I'm finally back running after taking a nearly 5 week hiatus due to a self-diagnosed metatarsal stress fracture. The fracture came on quite suddenly during a run at Twin Brook. I completed the run, hoping it would go away. It didn't and I took a break, which was easy enough since all my major fall races were over.
I'm quite confident that the cause of the stress fracture was racing the 5K XC race 6 days after my first marathon and then the PT8k a week after that. The body is very good at adapting to stresses and the stress that I was giving my body all summer and fall was running at a steady, marathon (6:40-6:50) pace. Other than the few fun "sprints" (really about 400-800 meters) at Twin Brook, I hadn't run faster than 6:30 for three months, and faster than about 6:05 since Spring. My average pace at the 5K XC race was about 6:15 and the flat and especially downhill sections were significantly faster. My average pace at the 8K was 5:58. My feet weren't adapted for this pounding and the result was the stress fracture.
Wait, scratch that paragraph and read this instead:
I'm quite confident that the cause of the stress fracture was due to low bone density because of Vitamin D deficiency, as I've unintentionally cut back on the amount of milk that I drink at dinner (replaced largely with wine). Vitamin D deficiency is very, very common and Vitamin D fortified milk is a great source. Vitamin D increases Calcium absorption in the gut. With lower gut absorption, my low blood Calcium levels triggered Parathyroid hormone release, which activates the cells (osteoclasts) that remove the bony matrix from bones, releasing calcium to the other tissues.

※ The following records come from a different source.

Definition doc_Decode_PingResponse (b : Document) (object : PingResponse_of (Z * Z))
  : PingResponse_of (Z * Z) * option error :=
  match b with
  | Doc_ping alive uptime => ({| Alive := alive; Uptime := uptime |}, None)
  | Doc_null => (object, None)
  | _ => (object, Some cannot_unmarshal)
  end.

Definition doc_Unmarshal_CachedURLs (b : Document) (object : option CachedURLs)
  : option CachedURLs * option error :=
  match b with
  | Doc_cache c => (Some c, None)
  | Doc_null => (object, None)
  | _ => (object, Some cannot_unmarshal)
  end.

(** [Time.MarshalJSON] refuses a year outside 0..9999; the instants are
    counted from 1970-01-01T00:00:00Z. *)
Definition year_0 : Time := -62167219200 * time_Second.
Definition year_10000 : Time := 253402300800 * time_Second.

Definition doc_MarshalIndent (c : CachedURLs) : Document * option error :=
  if (year_0 <=? LastUpdated c) && (LastUpdated c <? year_10000)
  then (Doc_cache c, None)
  else (Doc_null, Some (LibError "Time.MarshalJSON: year outside of range [0,9999]")).

(** The text after the first [://], if there is one. *)
Fixpoint after_scheme (s : string) : option string :=
  match s with
  | String ":" (String "/" (String "/" rest)) => Some rest
  | String _ rest => after_scheme rest
  | EmptyString => None
  end.

Fixpoint up_to (stop : ascii) (s : string) : string :=
  match s with
  | EmptyString => EmptyString
  | String c rest => if Ascii.eqb c stop then EmptyString else String c (up_to stop rest)
  end.

Fixpoint has_space (s : string) : bool :=
  match s with
  | EmptyString => false
  | String c rest => Ascii.eqb c " "%char || has_space rest
  end.

Definition host_Parse (rawURL : string) : string + error :=
  match after_scheme rawURL with
  | None => inl ""
  | Some rest =>
      let host := up_to "/"%char rest in
      if has_space host then inr (LibError "invalid character in host name")
      else inl host
  end.

Definition host_Hostname (host : string) : string := up_to ":"%char host.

Wait, scratch that and read this instead:
I'm quite confident that the cause of the stress fracture was due to running a road marathon two weeks before the bone finally fractured. I run mostly trails. Indeed, in training for the marathon I only ran two long runs (one 16 miler one 18 miler) on the roads. All my other long runs were on trail. I did run a weekly 10 mile marathon-pace run on the roads. But that was it. Our body is very good at adapting to the stresses we give it and I made the mistake of running a road marathon without training enough on the roads. While I made it through the marathon without incident, I clearly stressed my metatarsals enough that all it took was a little more running to give me the stress fracture.
Wait, scratch that and read this instead.

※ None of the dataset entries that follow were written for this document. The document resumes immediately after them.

Lemma multiple_gap m k x :
  0 <= m < 2 ^ 53 -> 0 <= k <= 1074 -> x * DSCALE <> m * 2 ^ k ->
  m * 2 ^ k <= 2 ^ 53 * Z.abs (x * DSCALE - m * 2 ^ k).
Proof.
  intros Hm Hk Hne. assert (DSCALE = 2 ^ (1074 - k) * 2 ^ k) as E.
  { unfold DSCALE. rewrite <- Z.pow_add_r by lia. f_equal. lia. }
  pose proof (pow2_pos k ltac:(lia)) as Hp. rewrite E in *.
  replace (x * (2 ^ (1074 - k) * 2 ^ k) - m * 2 ^ k)
    with ((x * 2 ^ (1074 - k) - m) * 2 ^ k) in * by lia.
  rewrite Z.abs_mul, (Z.abs_eq (2 ^ k)) by lia.
  assert (x * 2 ^ (1074 - k) - m <> 0) by (intros ?; apply Hne; nia). nia.
Qed.

Lemma int_mag_gap m k x :
  0 <= m < 2 ^ 53 -> 0 <= k -> Z.abs x <= 2 ^ 63 -> x * DSCALE <> m * 2 ^ k ->
  m * 2 ^ k <= 2 ^ 64 * Z.abs (x * DSCALE - m * 2 ^ k).
Proof.
  intros Hm Hk Hx Hne. pose proof DSCALE_pos.
  destruct (Z.le_gt_cases k 1074) as [Hs|Hl].
  { pose proof (multiple_gap m k x Hm ltac:(lia) Hne). lia. }
  assert (2 ^ k = 2 ^ (k - 1074) * DSCALE) as E.
  { unfold DSCALE. rewrite <- Z.pow_add_r by lia. f_equal. lia. }
  rewrite E in *. set (y := m * 2 ^ (k - 1074)) in *.
  replace (m * (2 ^ (k - 1074) * DSCALE)) with (y * DSCALE) in * by lia.
  assert (0 <= y) by (pose proof (pow2_pos (k - 1074) ltac:(lia)); nia).
  replace (x * DSCALE - y * DSCALE) with ((x - y) * DSCALE) by lia.
  rewrite Z.abs_mul, (Z.abs_eq DSCALE) by lia.
  assert (x <> y) by (intros ->; done).
  assert (y <= 2 ^ 64 * Z.abs (x - y)) by lia. nia.
Qed.

Lemma int_double_gap b x :
  0 <= b < 2 ^ 64 -> Z.abs x <= 2 ^ 63 -> x * DSCALE <> dscaled b ->
  Z.abs (dscaled b) <= 2 ^ 64 * Z.abs (x * DSCALE - dscaled b).
Proof.
  intros Hb Hx Hne. rewrite dscaled_abs by done.
  destruct (mag_dyadic (d_abs b) ltac:(apply d_abs_range; lia)) as (m & k & E & Hm & Hk).
  unfold dscaled in *. rewrite E in *. destruct (d_neg b).
  - pose proof (int_mag_gap m k (- x) Hm Hk ltac:(lia) ltac:(lia)). lia.
  - pose proof (int_mag_gap m k x Hm Hk ltac:(lia) ltac:(lia)). lia.
Qed.

Lemma mag_inj a a' : 0 <= a -> 0 <= a' -> mag a = mag a' -> a = a'.
Proof.
  intros Ha Ha' E. apply Z.compare_eq_iff. rewrite <- mag_compare by done.
  by apply Z.compare_eq_iff.
Qed.

(** Only the two zeros share a value. *)
Lemma dscaled_inj b1 b2 :
  0 <= b1 < 2 ^ 64 -> 0 <= b2 < 2 ^ 64 -> dscaled b1 = dscaled b2 ->
  b1 = b2 \/ dscaled b1 = 0.
Proof.
  intros H1 H2 E. pose proof (d_abs_range b1 H1) as A1. pose proof (d_abs_range b2 H2) as A2.
  pose proof (mag_nonneg (d_abs b1) ltac:(lia)). pose proof (mag_nonneg (d_abs b2) ltac:(lia)).
  unfold dscaled in *. destruct (d_neg b1) eqn:N1, (d_neg b2) eqn:N2; [left|right|right|left];
    try lia;
    assert (d_abs b1 = d_abs b2) as Ea by (apply mag_inj; lia);
    revert Ea; unfold d_abs; rewrite N1, N2; lia.
Qed.

Lemma round_half_even_exact q s : 0 <= s -> round_half_even (q * 2 ^ s) s = q.
Proof.
  intros Hs. pose proof (pow2_pos s Hs). unfold round_half_even.
  rewrite Z.mod_mul, Z.div_mul by lia. by replace (2 * 0 <? 2 ^ s) with true by lia.
Qed.

(** The double nearest to a representable integer is that integer. *)
Lemma double_of_pos_repr a m :
  0 <= a -> 0 < m -> mag a = m * DSCALE -> double_of_pos m = a.
Proof.
  intros Ha Hm E. destruct (Z_le_gt_dec (Z.log2 m) 52) as [Hl|Hl].
  { apply mag_inj; [|done|by rewrite double_of_pos_exact].
    pose proof (double_of_pos_range m Hm). pose proof (Z.log2_nonneg m). lia. }
  pose proof (Z.div_mod a (2 ^ 52) ltac:(lia)) as Ea.
  pose proof (Z.mod_pos_bound a (2 ^ 52) ltac:(lia)) as Hf.
  pose proof (Z.div_pos a (2 ^ 52) Ha ltac:(lia)) as He.
  unfold mag in E. set (e := a / 2 ^ 52) in *. set (f := a mod 2 ^ 52) in *.
  assert (Z.log2 (m * DSCALE) = 1074 + Z.log2 m) as El by (apply Z.log2_mul_pow2; lia).
  destruct (Z.eqb_spec e 0) as [->|Hne].
  { exfalso. rewrite <- E in El. pose proof (Z.log2_le_mono f (2 ^ 52) ltac:(lia)) as H.
    rewrite Z.log2_pow2 in H by lia. lia. }
  assert (Z.log2 (f + 2 ^ 52) = 52) as Ef by (apply Z.log2_unique; lia).
  rewrite <- E, Z.log2_mul_pow2, Ef in El by lia.
  assert (m = (f + 2 ^ 52) * 2 ^ (e - 1 - 1074)) as ->.
  { apply (Z.mul_cancel_r _ _ DSCALE); [pose proof DSCALE_pos; lia|]. rewrite <- E.
    rewrite <- Z.mul_assoc. f_equal. unfold DSCALE. rewrite <- Z.pow_add_r by lia. f_equal. lia. }
  unfold double_of_pos. rewrite (proj2 (Z.leb_gt _ _)) by lia.
  set (q := f + 2 ^ 52) in *.
  replace (Z.log2 (q * 2 ^ (e - 1 - 1074)) - 52) with (e - 1 - 1074) by lia.
  rewrite round_half_even_exact by lia. lia.
Qed.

I'm quite confident that the cause of the stress fracture was due to changing my form only three weeks before running my first marathon. I was watching good running video and reading some literature on efficient running kinematics and decided that I didn't let my trailing leg extend enough before toe off (actually it's extension at the hip). I worked on this new form both before and during the marathon and two post-marathon races. The more more extended hip places additional stresses on the more dorsiflexed foot. Our body is very good at adapting to the stresses we give it and I made the mistake of racing the marathon and two post-marathon races using my new form without giving my body enough time to adapt.
Wait, scratch that and read this instead.

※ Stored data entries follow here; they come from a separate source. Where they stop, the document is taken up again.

(** [n] bytes, and the rest of the buffer ([memcpy] and the advance). *)
Definition read_n (n : Z) (data : bytes) : read (bytes * bytes) :=
  if (0 <=? n) && (n <=? blen data) then Done (take (Z.to_nat n) data, drop (Z.to_nat n) data)
  else OutOfBounds.

Definition read_u32 (data : bytes) : read (Z * bytes) :=
  read! (b, rest) := read_n 4 data in Done (le_value b, rest).
Definition read_i32 (data : bytes) : read (Z * bytes) :=
  read! (b, rest) := read_n 4 data in Done (int32 (le_value b), rest).
Definition read_u64 (data : bytes) : read (Z * bytes) :=
  read! (b, rest) := read_n 8 data in Done (le_value b, rest).
Definition read_i64 (data : bytes) : read (Z * bytes) :=
  read! (b, rest) := read_n 8 data in Done (int64 (le_value b), rest).

(** A C string: the bytes before the first NUL, and what follows it. *)
Fixpoint read_cstring (data : bytes) : read (bytes * bytes) :=
  match data with
  | [] => OutOfBounds
  | b :: rest =>
      if b =? 0 then Done ([], rest)
      else read! (s, rest') := read_cstring rest in Done (b :: s, rest')
  end.

(** What a [bson_value_t] holds: a document is a pointer to its bytes. *)
Inductive raw_value : Set :=
| R_Value (v : bson_value)
| R_Document (data : bytes)
| R_Array (data : bytes)
| R_CodeWScope (code scope : bytes).

Definition check_left (lengthLeft n : Z) {A} (k : read A) : read A :=
  if lengthLeft <? n then Fails else k.

(** A length-prefixed string: its [len - 1] bytes, where it starts, [len]. *)
Definition read_string (lengthLeft : Z) (data : bytes) : read (bytes * bytes * Z) :=
  check_left lengthLeft 4
    (read! (len, data) := read_i32 data in
     check_left lengthLeft (int32 (len + 4))
       (read! (s, _) := read_n (uint32 (len - 1)) data in
        Done (s, data, len))).

Definition bson_type_of_code (c : Z) : option bson_type :=
  find (fun t => bson_type_code t =? c)
    [BSON_TYPE_DOUBLE; BSON_TYPE_UTF8; BSON_TYPE_DOCUMENT; BSON_TYPE_ARRAY; BSON_TYPE_BINARY;
     BSON_TYPE_UNDEFINED; BSON_TYPE_OID; BSON_TYPE_BOOL; BSON_TYPE_DATE_TIME; BSON_TYPE_NULL;
     BSON_TYPE_REGEX; BSON_TYPE_DBPOINTER; BSON_TYPE_CODE; BSON_TYPE_SYMBOL;
     BSON_TYPE_CODEWSCOPE; BSON_TYPE_INT32; BSON_TYPE_TIMESTAMP; BSON_TYPE_INT64;
     BSON_TYPE_DECIMAL128; BSON_TYPE_MAXKEY; BSON_TYPE_MINKEY].

Definition FillBsonElementValueAndPathUnsafe (value_type : option bson_type) (data : bytes)
  (lengthLeft : Z) : read raw_value :=
  match value_type with
  | Some BSON_TYPE_DATE_TIME =>
      check_left lengthLeft 8 (read! (z, _) := read_i64 data in Done (R_Value (V_DateTime z)))
  | Some BSON_TYPE_DOUBLE =>
      check_left lengthLeft 8 (read! (d, _) := read_u64 data in Done (R_Value (V_Double d)))
  | Some BSON_TYPE_INT64 =>
      check_left lengthLeft 8 (read! (z, _) := read_i64 data in Done (R_Value (V_Int64 z)))
  | Some BSON_TYPE_TIMESTAMP =>
      check_left lengthLeft 8
        (read! (increment, data) := read_u32 data in
         read! (timestamp, _) := read_u32 data in
         Done (R_Value (V_Timestamp timestamp increment)))
  | Some BSON_TYPE_CODE =>
      read! (code, _, _) := read_string lengthLeft data in Done (R_Value (V_Code code))
  | Some BSON_TYPE_SYMBOL =>
      read! (symbol, _, _) := read_string lengthLeft data in Done (R_Value (V_Symbol symbol))
  | Some BSON_TYPE_UTF8 =>
      read! (str, _, _) := read_string lengthLeft data in Done (R_Value (V_Utf8 str))
  | Some BSON_TYPE_BINARY =>
      check_left lengthLeft 4
        (read! (binaryLength, data) := read_i32 data in
         check_left lengthLeft (int32 (4 + binaryLength + 1))
           (read! (st, data) := read_n 1 data in
            let subtype := le_value st in
            read! (binaryLength, data) :=
              if subtype =? BSON_SUBTYPE_BINARY_DEPRECATED
              then read! (_, data) := read_n 4 data in Done (binaryLength - 4, data)
              else Done (binaryLength, data) in
            read! (d, _) := read_n (uint32 binaryLength) data in
            Done (R_Value (V_Binary subtype d))))
  | Some BSON_TYPE_ARRAY =>
      check_left lengthLeft 4
        (read! (docLength, _) := read_i32 data in
         check_left lengthLeft docLength
           (read! (d, _) := read_n (uint32 docLength) data in Done (R_Array d)))
  | Some BSON_TYPE_DOCUMENT =>
      check_left lengthLeft 4
        (read! (docLength, _) := read_i32 data in
         check_left lengthLeft docLength
           (read! (d, _) := read_n (uint32 docLength) data in Done (R_Document d)))
  | Some BSON_TYPE_OID =>
      check_left lengthLeft 12 (read! (o, _) := read_n 12 data in Done (R_Value (V_Oid o)))
  | Some BSON_TYPE_BOOL =>
      check_left lengthLeft 1
        (read! (b, _) := read_n 1 data in Done (R_Value (V_Bool (negb (le_value b =? 0)))))
  | Some BSON_TYPE_REGEX =>
      check_left lengthLeft 2
        (read! (regex, rest) := read_cstring data in
         check_left lengthLeft (int32 (blen regex + 2))
           (read! (options, _) := read_cstring rest in
            Done (R_Value (V_Regex (Some regex) (Some options)))))
  | Some BSON_TYPE_DBPOINTER =>
      read! (collection, data, utf8Length) := read_string lengthLeft data in
      check_left lengthLeft (int32 (utf8Length + 4 + 12))
        (read! (_, data) := read_n utf8Length data in
         read! (o, _) := read_n 12 data in Done (R_Value (V_DbPointer collection o)))
  | Some BSON_TYPE_CODEWSCOPE =>
      check_left lengthLeft 4
        (read! (totalcodeLength, data) := read_i32 data in
         check_left lengthLeft totalcodeLength
           (read! (codeLength, data) := read_i32 data in
            if (codeLength <? 1) || (totalcodeLength <? codeLength) then Fails
            else
              read! (code, _) := read_n (codeLength - 1) data in
              read! (_, data) := read_n codeLength data in
              read! (docLength, _) := read_i32 data in
              check_left totalcodeLength docLength
                (read! (scope, _) := read_n (uint32 docLength) data in
                 Done (R_CodeWScope code scope))))
  | Some BSON_TYPE_INT32 =>
      check_left lengthLeft 4 (read! (z, _) := read_i32 data in Done (R_Value (V_Int32 z)))
  | Some BSON_TYPE_DECIMAL128 =>
      check_left lengthLeft 16
        (read! (low, data) := read_u64 data in
         read! (high, _) := read_u64 data in
         Done (R_Value (V_Decimal128 (mk_decimal128 high low))))
  | Some BSON_TYPE_MAXKEY => Done (R_Value V_MaxKey)
  | Some BSON_TYPE_MINKEY => Done (R_Value V_MinKey)
  | Some BSON_TYPE_NULL => Done (R_Value V_Null)
  | Some BSON_TYPE_UNDEFINED => Done (R_Value V_Undefined)
  | Some BSON_TYPE_EOD | None => Fails
  end.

I'm quite confident that the cause of the stress fracture was due to trying out a new, minimalist shoe that I had received for review. I typically run in racing flats of various sorts, such as the NB 790 and 100 on the trail and the Asics Piranha and Hyperspeed on the road. Prior to this year, I also typically did 1-2 barefoot cooldowns per week but because of a bruised left forefoot (from landing on a rock while running downhill) I had not done any barefoot runs at all this summer or fall. The new minimalist shoes have zero cushion - they are simply a vibram sole with some cloth that wraps that foot. After receiving the shoes, I immediately went out and did some 5-8 mile runs. Our body is very good at adapting to the stresses we give it but I made the mistake of running in the cushionless, minimalist shoes without properly building up to the novel stresses that these placed on my foot.
Wait, scratch that and read this instead
I'm quite confident that the cause of the stress fracture was running with tight calf muscles following my first marathon. This calf tightness was new to me, so I was surprised to have it persist for over two weeks - up until the day that I stopped running in fact. I have no idea what the connection between tight calves and metatarsal stress fracture is, but I've repeatedly read that tight calves is a risk for metatarsal stress fracture on the web.
OK, ok. What is the point of all of this? Quite simple - all of these explanations make plausible stories. And importantly, that's what humans do, we create stories to explain events. The actual cause of my stress fracture may be one of these that I've listed, or some combination, or none. I simply don't know. Running injuries have complex causes and there are always numerous, plausibly causal antecedents. Why do people tend to assign cause to a single antecedent? I would argue it's the antecedent most consistent with the person's world view. So we often hear: "this hip muscle imbalance gave me this knee injury" or "this drink made me recover faster" or "this workout made me run faster." Quite remarkably, world view often trumps plausibility.
I don't really care that individuals make up stories to explain events in their life. We all do this. It's part of being human. The problem is when these anecdotal stories determine how professionals in the health sciences - broadly and liberally defined - practice health care.